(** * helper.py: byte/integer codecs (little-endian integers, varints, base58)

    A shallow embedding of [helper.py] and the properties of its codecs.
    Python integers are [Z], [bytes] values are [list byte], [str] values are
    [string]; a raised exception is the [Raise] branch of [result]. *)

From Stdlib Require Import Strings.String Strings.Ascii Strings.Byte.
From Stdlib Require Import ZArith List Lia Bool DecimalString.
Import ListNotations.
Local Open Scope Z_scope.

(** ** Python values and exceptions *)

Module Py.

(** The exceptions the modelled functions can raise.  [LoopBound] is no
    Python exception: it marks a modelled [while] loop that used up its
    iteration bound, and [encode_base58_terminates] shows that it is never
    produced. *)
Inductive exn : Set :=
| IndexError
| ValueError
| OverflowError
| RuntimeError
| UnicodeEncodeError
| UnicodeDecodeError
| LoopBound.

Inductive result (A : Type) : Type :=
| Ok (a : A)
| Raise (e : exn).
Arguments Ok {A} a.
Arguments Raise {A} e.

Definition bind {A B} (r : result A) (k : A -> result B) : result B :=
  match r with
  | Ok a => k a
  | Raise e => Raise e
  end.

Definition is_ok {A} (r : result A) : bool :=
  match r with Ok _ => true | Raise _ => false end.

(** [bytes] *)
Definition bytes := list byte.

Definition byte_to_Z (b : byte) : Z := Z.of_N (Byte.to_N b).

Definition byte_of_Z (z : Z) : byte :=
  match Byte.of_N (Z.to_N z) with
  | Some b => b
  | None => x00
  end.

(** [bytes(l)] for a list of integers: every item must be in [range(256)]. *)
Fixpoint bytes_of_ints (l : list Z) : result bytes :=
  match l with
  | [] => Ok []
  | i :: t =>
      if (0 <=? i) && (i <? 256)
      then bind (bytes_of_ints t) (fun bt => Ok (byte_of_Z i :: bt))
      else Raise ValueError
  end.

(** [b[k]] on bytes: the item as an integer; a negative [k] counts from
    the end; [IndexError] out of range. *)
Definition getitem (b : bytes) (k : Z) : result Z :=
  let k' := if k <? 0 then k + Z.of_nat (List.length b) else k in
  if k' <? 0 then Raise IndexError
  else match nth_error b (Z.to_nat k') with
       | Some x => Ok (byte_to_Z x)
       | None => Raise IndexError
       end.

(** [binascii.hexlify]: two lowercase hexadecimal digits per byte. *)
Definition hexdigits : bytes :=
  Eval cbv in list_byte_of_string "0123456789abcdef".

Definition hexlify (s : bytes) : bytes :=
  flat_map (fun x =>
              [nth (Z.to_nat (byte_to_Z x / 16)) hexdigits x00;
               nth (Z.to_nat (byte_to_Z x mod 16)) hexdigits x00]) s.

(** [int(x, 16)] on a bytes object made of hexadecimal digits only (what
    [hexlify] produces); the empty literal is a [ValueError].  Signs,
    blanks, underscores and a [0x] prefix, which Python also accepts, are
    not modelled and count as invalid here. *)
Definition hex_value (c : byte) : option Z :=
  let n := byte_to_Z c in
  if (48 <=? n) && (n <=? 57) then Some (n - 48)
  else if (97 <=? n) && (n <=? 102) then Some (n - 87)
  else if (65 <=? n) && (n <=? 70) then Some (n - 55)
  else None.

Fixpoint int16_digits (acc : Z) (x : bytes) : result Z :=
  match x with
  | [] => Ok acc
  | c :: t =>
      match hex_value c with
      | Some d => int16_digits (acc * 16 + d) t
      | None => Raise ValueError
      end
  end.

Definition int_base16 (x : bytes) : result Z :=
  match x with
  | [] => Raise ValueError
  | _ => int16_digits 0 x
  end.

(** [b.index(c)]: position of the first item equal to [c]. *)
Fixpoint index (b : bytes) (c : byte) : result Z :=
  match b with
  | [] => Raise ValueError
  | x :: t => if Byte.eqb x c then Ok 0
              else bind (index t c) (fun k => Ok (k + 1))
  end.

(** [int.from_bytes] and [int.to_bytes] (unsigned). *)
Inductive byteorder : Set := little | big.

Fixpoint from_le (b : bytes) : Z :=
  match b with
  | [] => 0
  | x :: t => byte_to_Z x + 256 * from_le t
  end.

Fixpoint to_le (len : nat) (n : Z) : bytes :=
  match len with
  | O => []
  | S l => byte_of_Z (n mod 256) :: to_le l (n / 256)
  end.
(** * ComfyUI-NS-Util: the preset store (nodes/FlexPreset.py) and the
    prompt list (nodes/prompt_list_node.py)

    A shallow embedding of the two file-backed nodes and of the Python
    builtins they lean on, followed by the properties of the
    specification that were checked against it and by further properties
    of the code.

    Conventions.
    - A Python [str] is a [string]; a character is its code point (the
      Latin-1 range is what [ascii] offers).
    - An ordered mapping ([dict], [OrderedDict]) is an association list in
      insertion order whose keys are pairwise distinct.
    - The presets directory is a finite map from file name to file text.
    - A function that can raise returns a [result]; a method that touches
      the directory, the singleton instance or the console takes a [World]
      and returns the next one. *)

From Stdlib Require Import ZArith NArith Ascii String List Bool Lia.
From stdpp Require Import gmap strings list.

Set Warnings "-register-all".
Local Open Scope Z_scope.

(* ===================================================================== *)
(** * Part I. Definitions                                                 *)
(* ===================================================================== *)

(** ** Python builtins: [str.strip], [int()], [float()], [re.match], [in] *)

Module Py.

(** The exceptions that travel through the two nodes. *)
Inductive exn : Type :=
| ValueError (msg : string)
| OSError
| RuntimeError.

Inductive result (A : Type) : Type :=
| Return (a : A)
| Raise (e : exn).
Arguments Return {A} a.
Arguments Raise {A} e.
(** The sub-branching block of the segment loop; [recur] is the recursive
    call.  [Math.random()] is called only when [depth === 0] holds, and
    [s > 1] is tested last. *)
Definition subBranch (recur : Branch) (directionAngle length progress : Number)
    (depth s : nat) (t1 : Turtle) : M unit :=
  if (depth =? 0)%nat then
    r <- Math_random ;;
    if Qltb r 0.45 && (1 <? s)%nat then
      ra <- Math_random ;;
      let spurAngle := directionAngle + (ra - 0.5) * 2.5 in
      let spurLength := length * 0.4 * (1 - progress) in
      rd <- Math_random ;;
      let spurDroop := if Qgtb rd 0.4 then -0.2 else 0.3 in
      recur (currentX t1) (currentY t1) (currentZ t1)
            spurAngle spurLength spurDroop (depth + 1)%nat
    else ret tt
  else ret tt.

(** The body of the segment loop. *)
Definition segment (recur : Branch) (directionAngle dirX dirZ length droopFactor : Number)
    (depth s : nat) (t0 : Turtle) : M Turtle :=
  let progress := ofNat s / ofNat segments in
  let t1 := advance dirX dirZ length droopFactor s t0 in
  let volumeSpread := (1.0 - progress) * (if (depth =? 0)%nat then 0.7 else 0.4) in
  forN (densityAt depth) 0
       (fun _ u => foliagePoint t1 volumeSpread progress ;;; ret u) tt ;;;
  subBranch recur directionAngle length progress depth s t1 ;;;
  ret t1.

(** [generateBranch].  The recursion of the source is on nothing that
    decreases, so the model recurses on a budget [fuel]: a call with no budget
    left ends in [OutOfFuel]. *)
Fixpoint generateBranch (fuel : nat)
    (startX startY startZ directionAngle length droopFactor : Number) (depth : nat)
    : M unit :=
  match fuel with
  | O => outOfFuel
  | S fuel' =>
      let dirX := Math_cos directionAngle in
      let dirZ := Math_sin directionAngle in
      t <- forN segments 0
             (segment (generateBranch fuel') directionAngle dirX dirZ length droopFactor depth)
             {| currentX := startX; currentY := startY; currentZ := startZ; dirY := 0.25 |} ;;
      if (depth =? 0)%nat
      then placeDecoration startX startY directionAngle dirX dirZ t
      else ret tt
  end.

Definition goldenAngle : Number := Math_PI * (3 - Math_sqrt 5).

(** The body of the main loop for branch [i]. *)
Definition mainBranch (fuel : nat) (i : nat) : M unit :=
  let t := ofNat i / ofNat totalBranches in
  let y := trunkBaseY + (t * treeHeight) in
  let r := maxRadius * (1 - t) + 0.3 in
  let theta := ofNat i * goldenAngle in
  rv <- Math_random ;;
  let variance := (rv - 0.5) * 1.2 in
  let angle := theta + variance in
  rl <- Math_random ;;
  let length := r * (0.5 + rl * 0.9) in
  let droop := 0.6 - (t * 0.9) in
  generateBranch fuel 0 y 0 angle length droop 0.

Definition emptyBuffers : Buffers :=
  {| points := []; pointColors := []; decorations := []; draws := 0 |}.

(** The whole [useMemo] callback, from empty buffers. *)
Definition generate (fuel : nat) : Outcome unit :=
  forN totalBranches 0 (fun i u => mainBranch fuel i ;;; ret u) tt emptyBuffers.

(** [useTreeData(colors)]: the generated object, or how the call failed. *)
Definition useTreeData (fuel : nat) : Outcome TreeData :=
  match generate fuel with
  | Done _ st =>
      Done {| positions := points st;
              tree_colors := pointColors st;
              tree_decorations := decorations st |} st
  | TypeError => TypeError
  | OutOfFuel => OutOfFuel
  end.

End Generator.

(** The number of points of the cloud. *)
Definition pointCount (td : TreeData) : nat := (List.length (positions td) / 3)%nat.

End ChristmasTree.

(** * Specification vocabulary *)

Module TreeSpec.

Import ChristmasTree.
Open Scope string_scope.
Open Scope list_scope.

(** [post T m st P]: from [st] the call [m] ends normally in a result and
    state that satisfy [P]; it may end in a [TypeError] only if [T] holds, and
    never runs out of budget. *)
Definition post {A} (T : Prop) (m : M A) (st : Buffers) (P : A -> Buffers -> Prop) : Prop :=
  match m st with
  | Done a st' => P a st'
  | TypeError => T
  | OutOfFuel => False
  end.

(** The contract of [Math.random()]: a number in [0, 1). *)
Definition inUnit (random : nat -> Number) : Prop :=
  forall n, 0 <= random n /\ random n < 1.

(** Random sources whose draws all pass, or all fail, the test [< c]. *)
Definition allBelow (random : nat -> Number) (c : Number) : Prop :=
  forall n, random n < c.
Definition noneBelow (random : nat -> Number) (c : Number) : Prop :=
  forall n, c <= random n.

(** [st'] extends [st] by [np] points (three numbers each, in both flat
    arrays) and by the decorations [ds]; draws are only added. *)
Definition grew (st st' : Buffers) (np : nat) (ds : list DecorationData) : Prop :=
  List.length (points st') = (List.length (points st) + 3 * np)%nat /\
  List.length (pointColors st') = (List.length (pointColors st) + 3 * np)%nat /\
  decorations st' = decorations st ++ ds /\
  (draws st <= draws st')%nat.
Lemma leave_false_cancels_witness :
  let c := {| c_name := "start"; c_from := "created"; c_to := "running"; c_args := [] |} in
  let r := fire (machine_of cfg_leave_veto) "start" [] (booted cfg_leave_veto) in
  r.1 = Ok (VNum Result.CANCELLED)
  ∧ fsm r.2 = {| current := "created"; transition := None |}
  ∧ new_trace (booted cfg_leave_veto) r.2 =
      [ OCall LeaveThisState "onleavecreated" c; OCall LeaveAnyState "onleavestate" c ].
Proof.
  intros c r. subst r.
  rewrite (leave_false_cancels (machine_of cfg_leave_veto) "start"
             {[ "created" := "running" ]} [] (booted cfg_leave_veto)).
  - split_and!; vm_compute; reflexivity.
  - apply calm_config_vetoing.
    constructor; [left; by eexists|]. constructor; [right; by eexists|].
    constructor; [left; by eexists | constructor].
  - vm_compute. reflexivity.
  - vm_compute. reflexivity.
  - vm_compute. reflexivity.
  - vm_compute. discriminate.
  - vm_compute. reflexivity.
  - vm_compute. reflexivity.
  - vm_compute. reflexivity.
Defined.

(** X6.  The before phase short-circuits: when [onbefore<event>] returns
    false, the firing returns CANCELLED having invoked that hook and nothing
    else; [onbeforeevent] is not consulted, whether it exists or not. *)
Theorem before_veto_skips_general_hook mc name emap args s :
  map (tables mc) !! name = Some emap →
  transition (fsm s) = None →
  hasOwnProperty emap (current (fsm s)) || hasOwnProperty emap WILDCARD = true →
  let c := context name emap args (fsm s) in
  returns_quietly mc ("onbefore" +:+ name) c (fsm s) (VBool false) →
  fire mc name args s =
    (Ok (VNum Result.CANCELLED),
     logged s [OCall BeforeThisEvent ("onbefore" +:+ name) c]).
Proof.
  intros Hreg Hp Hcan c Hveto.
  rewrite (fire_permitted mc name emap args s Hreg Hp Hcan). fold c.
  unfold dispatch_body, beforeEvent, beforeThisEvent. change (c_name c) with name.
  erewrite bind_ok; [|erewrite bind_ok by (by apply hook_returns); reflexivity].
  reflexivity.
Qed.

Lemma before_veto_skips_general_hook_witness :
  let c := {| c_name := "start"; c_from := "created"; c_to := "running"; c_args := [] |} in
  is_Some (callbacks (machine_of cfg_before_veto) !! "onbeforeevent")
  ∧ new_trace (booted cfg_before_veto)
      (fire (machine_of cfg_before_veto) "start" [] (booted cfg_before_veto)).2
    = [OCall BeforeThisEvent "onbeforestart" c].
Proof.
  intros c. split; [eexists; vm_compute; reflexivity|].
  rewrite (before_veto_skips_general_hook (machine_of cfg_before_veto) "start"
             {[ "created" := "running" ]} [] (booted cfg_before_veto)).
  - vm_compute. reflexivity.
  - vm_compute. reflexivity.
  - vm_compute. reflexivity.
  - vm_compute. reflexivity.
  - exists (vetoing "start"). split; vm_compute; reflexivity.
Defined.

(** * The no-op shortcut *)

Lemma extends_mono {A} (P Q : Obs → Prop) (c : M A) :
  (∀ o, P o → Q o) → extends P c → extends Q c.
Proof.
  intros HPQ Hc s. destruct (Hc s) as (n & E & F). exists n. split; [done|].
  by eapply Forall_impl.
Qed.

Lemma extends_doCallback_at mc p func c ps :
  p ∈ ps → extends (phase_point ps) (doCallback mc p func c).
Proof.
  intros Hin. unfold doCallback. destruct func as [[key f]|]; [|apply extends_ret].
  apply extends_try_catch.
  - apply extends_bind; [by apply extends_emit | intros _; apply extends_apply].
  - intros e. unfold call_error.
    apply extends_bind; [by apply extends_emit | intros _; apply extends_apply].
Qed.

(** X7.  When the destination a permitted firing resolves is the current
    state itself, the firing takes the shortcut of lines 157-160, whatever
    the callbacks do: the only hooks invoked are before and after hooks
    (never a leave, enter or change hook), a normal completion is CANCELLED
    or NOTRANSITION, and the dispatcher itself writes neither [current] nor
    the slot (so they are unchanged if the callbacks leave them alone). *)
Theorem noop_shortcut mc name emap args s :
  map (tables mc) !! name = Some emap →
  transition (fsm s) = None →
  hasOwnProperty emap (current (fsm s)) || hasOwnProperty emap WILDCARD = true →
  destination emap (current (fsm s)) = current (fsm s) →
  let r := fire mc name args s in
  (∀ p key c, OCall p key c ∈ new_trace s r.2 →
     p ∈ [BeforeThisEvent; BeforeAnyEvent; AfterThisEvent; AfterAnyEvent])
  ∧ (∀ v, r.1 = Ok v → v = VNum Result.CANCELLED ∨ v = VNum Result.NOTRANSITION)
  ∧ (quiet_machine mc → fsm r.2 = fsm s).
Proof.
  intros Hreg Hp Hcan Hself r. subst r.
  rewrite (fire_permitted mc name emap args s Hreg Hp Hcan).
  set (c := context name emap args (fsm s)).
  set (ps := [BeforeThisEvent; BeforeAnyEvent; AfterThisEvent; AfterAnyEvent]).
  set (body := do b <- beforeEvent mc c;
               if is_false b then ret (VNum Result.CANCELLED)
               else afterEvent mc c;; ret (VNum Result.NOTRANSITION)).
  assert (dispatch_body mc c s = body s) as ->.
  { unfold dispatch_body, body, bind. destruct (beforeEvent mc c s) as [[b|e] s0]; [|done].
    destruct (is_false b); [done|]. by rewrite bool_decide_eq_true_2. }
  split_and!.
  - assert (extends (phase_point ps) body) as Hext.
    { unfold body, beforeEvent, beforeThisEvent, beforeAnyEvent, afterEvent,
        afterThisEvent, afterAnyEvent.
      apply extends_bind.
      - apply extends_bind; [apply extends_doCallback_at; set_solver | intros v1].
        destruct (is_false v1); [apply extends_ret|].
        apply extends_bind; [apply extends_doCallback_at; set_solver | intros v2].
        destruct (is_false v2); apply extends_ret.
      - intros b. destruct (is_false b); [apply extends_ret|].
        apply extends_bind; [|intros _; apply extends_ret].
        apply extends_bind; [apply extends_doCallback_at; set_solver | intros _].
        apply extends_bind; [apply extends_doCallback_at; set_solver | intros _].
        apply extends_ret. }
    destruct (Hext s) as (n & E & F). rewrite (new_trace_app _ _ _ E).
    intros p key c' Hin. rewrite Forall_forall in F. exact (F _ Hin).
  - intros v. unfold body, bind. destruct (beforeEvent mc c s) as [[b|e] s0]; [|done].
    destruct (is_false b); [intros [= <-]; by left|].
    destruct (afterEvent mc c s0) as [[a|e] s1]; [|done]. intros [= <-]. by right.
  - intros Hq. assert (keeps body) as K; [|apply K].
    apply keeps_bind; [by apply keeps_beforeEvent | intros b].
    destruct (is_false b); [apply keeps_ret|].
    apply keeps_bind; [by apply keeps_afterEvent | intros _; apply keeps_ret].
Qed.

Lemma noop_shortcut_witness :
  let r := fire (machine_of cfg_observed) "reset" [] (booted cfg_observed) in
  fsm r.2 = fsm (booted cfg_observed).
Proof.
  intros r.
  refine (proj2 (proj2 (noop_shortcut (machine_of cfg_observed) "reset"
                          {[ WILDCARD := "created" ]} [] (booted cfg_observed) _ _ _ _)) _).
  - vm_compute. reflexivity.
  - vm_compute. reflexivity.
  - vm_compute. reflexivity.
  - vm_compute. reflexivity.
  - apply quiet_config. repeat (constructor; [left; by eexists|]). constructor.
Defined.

################

- Problem to solve
Based on the records above, how many lines hold the string "Theorem"? Answer with the number by itself.

- Task response
2